» ASSIGNMENT
Pull out every line in the data that has the string "keys" in it.

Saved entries
______

Lemma run_simulated b s snap calls :
  represents (badger_db b) snap -> load s = Ok snap -> badger_viewFault b = false ->
  Forall (fun c => table_op_ok c.2) calls ->
  (run_badger b calls).2 = (run_json s calls).2 /\
  exists snap', load (run_json s calls).1 = Ok snap' /\ represents (badger_db (run_badger b calls).1) snap'.
Proof.
  intros R Hl Hv Hok. revert b s snap R Hl Hv. induction Hok as [|[fault op] calls Hop _ IH]; intros b s snap R Hl Hv; [eauto|].
  cbn [run_badger run_json snd] in *. pose proof (table_simulated b s snap fault op R Hl Hv Hop) as Hs.
  pose proof (table_badger_view (with_commit_fault fault b) op) as Hv1. cbn [badger_viewFault with_commit_fault] in Hv1.
  destruct (table_badger _ op) as [b1 r], (table_json _ op) as [s1 r']. cbn [fst] in Hv1.
  destruct (simulated_step _ _ _ _ _ _ Hs R Hl) as (Heq & snap1 & Hl1 & R1). cbn [fst snd] in *. subst r'.
  destruct (IH b1 s1 snap1 R1 Hl1) as (Hr & Hrest); [by rewrite Hv1|].
  destruct (run_badger b1 calls), (run_json s1 calls). cbn in *. by rewrite Hr.
Qed.

(** [C13] The two backends are interchangeable on the tables: started on the same
    markers, jobs, pending writes, skipped deletes, documents and queued changes,
    any sequence of calls, with the same commits failing, gets the same answers from
    both - the same successes and the same errors - and leaves both with the same
    tables. Two kinds of call are excepted, where the backends differ: archive jobs
    without an identifier or with the same one twice ([archive_ids_differ]), and a
    settings change queued for the empty node ([misfiled_change]). *)
Theorem tables_simulate b s snap calls :
  represents (badger_db b) snap -> load s = Ok snap -> badger_viewFault b = false ->
  Forall (fun c => table_op_ok c.2) calls ->
  (run_badger b calls).2 = (run_json s calls).2 /\
  exists snap', load (run_json s calls).1 = Ok snap' /\ represents (badger_db (run_badger b calls).1) snap'.
Proof. apply run_simulated. Qed.

(** *** Reading *)

Lemma get_doc_record {A} (as_ : Doc -> result StoreErr A) (doc : A -> Doc) (db : DB) k (o : option A) :
  (forall x, as_ (doc x) = Ok x) -> get db k = doc <$> o -> get_doc as_ (key_string k) db = Ok o.
Proof. intros Has Hg. unfold get_doc. change (kv_get db (key_string k)) with (get db k). rewrite Hg. destruct o; [|done]. cbn. by rewrite Has. Qed.

Lemma in_key_order_values {V} (m : gmap string V) : in_key_order m ≡ₚ values m.
Proof.
  unfold in_key_order, sorted_keys, values. transitivity (omap (fun id => m !! id) (keys m)).
  - apply omap_Permutation, sort_by_perm.
  - unfold keys. assert (forall l : list (string * V), (forall e, e ∈ l -> m !! e.1 = Some e.2) -> omap (fun id => m !! id) l.*1 = l.*2) as Hl.
    { induction l as [|[k v] l IH]; intros He; [done|]. cbn. assert (m !! k = Some v) as -> by (apply (He (k, v)); by left). cbn. f_equal. apply IH. intros e Hin. apply He. by right. }
    rewrite Hl; [done|]. intros [k v] He. by apply elem_of_map_to_list in He.
Qed.

Lemma filter_perm {A} (P : A -> bool) (l l' : list A) : l ≡ₚ l' -> List.filter P l ≡ₚ List.filter P l'.
Proof.
  induction 1 as [|x l l' _ IH|x y l|l l' l'' _ IH1 _ IH2]; cbn; [done|by destruct (P x); rewrite IH| |by rewrite IH1].
  destruct (P x), (P y); try done. apply Permutation_swap.
Qed.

______

» ANSWER AREA
  unfold in_key_order, sorted_keys, values. transitivity (omap (fun id => m !! id) (keys m)).
  - unfold keys. assert (forall l : list (string * V), (forall e, e ∈ l -> m !! e.1 = Some e.2) -> omap (fun id => m !! id) l.*1 = l.*2) as Hl.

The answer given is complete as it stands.